I'm divorcing my husband. I cannot be with him and be happy and this is down to his parenting and attitude of dss. I've done a lot of my grieving for this relationship whilst being in the relationship if that makes sense and have emotionally moved on.
I haven't been married that long and I'm pretty sure it will be amicable as it can be as neither of us have assets to fight about. We'll do it online. I'm not particularly worried as like I said neither of us have assets.

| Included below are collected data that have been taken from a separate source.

(** The state after lines 53-68: [s.wg.Add(1)] is done, the channel is empty,
    nothing is locked.  [visitedURLs] is the map the [Scraper] holds when
    [DownloadDoc] is called (empty after [NewScraper]). *)
Definition init (visitedURLs0 : gmap string bool) : state :=
  {| visitedURLs := visitedURLs0; mu := false; wg := 1; queue := [];
     closed := false; main := MRange; feeder := FSend; workers := [];
     log := []; panicked := false |}.

End Machine.

(** The result of [DownloadDoc] as far as a schedule takes it. *)
Inductive outcome :=
  | Returned (err : option string)   (* the error value returned *)
  | Crashed                          (* a panic *)
  | Running (s : state).             (* not returned yet *)

(** scraper.go, DownloadDoc: the URL is parsed first (lines 47-51), the
    machine runs from [init] with [initialHost := initialURL.Host]. *)
Definition DownloadDoc `{World} (downloadPath : string)
    (visitedURLs0 : gmap string bool) (d : Doc) (maxDepth : Z)
    (sched : list actor) : outcome :=
  match url_Parse (DocURL d) with
  | None => Returned (Some "invalid initial URL")
  | Some initialURL =>
      let c := {| DownloadPath := downloadPath; doc := d;
                  maxDepth := maxDepth;
                  initialHost := url_Host initialURL |} in
      let s := run c sched (init visitedURLs0) in
      if panicked s then Crashed
      else match main s with
           | MReturn => Returned None
           | _ => Running s
           end
  end.

(** ** Accounting of the [WaitGroup] and of the mutex *)

(** What each goroutine has added to [s.wg] and not yet given back. *)
Definition main_holds (pc : main_pc) : nat :=
  match pc with MRange | MReturn => 0 | _ => 1 end.
Definition feeder_holds (pc : feeder_pc) : nat :=
  match pc with FSend => 1 | _ => 0 end.
Definition worker_holds (w : worker) : nat :=
  match w_pc w with WExit => 0 | WSend _ _ => 2 | _ => 1 end.

(** Tasks in flight: the seed not yet sent, the buffered tasks, the task the
    range loop holds, the live [fetchAndProcess] goroutines, and the tasks
    counted by [wg.Add] that are about to be sent. *)
Definition outstanding (s : state) : nat :=
  feeder_holds (feeder s) + length (queue s) + main_holds (main s)
  + sum_list_with worker_holds (workers s).

(** Who is between [s.mu.Lock()] and [s.mu.Unlock()]. *)
Definition main_locks (pc : main_pc) : nat :=
  match pc with
  | MTest _ | MSkipUnlock | MClaim _ | MUnlock _ => 1
  | _ => 0
  end.
Definition worker_locks (w : worker) : nat :=
  match w_pc w with
  | WTest _ _ | WAdd _ _ | WSend _ _ | WUnlock _ => 1
  | _ => 0
  end.
Definition lock_holders (s : state) : nat :=
  main_locks (main s) + sum_list_with worker_locks (workers s).

Record sync_inv (s : state) : Prop := {
  inv_no_panic : panicked s = false;
  inv_wg : wg s = outstanding s;
  inv_mu : (if mu s then 1 else 0)%nat = lock_holders s;
  inv_waited : feeder s = FClose ∨ feeder s = FExit → wg s = 0%nat;
  inv_closed : closed s = true ↔ feeder s = FExit;
}.

(** ** What the crawl keeps true *)

(** The URLs fetched, with the depth of the fetch, oldest first. *)
Definition fetched (l : list event) : list (string * Z) :=
  omap (λ e, match e with EvGet u d => Some (u, d) | _ => None end) l.

(** The task the range loop has taken from the channel. *)
Definition main_task (pc : main_pc) : option task :=
  match pc with
  | MLock t | MTest t | MClaim t | MUnlock t | MDepth t => Some t
  | _ => None
  end.

(** The link a [fetchAndProcess] goroutine is about to enqueue. *)
Definition pending_link (pc : worker_pc) : option string :=
  match pc with
  | WTest link _ | WAdd link _ | WSend link _ => Some link
  | _ => None
  end.

Section Invariants.
Context `{World}.
Variable c : crawl.

(** [url.Parse(u)] succeeds and its [Host] is [initialHost]. *)
Definition in_domain (u : string) : Prop :=
  ∃ p, url_Parse u = Some p ∧ url_Host p = initialHost c.

(** What [DownloadDoc] establishes before the loop (lines 47-51). *)
Definition seed_parsed : Prop :=
  ∃ initialURL, url_Parse (DocURL (doc c)) = Some initialURL
                ∧ initialHost c = url_Host initialURL.

(** Every URL in the channel, in the hands of the range loop or of a
    [fetchAndProcess] goroutine, or fetched, is on the initial host. *)
Record host_inv (s : state) : Prop := {
  host_seed : in_domain (DocURL (doc c));
  host_queue : Forall (λ t, in_domain (url t)) (queue s);
  host_main : ∀ t, main_task (main s) = Some t → in_domain (url t);
  host_workers :
    Forall (λ w, in_domain (currentURL w)
                 ∧ ∀ link, pending_link (w_pc w) = Some link → in_domain link)
           (workers s);
  host_fetched : Forall (λ f, in_domain f.1) (fetched (log s));
}.

(** Every [fetchAndProcess] goroutine runs at a depth within [maxDepth]. *)
Record depth_inv (s : state) : Prop := {
  depth_workers : Forall (λ w, currentDepth w ≤ maxDepth c) (workers s);
  depth_fetched : Forall (λ f, f.2 ≤ maxDepth c) (fetched (log s));
}.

What I am worried about is rebuilding my life. In my head I've got my plan, and I'm pretty sure I'll be happy single but I feel really anxious about it. My dc are 15 and 14 and will be leaving home in the next couple of years. I don't want to be a worry to them and want to build a full happy life. I feel very up in the air about my future plans. Me and dh had plans to save up and buy a remote place in North Wales and live off the land. I don't know what I want out of my life anymore, I made my plans with dh and the things I wanted before dh don't fill me with joy anymore. I know it sounds so silly but I feel like my future is up in the air. I'm also worried as I'll be a single parent money wise again.. I can afford my house ect but I won't have a lot of spare money left over to do exciting things and socialising.
Sorry for the rambling. Basically can anyone sum it up how they've rebuilt their lives to be full of happiness without a husband and spare money.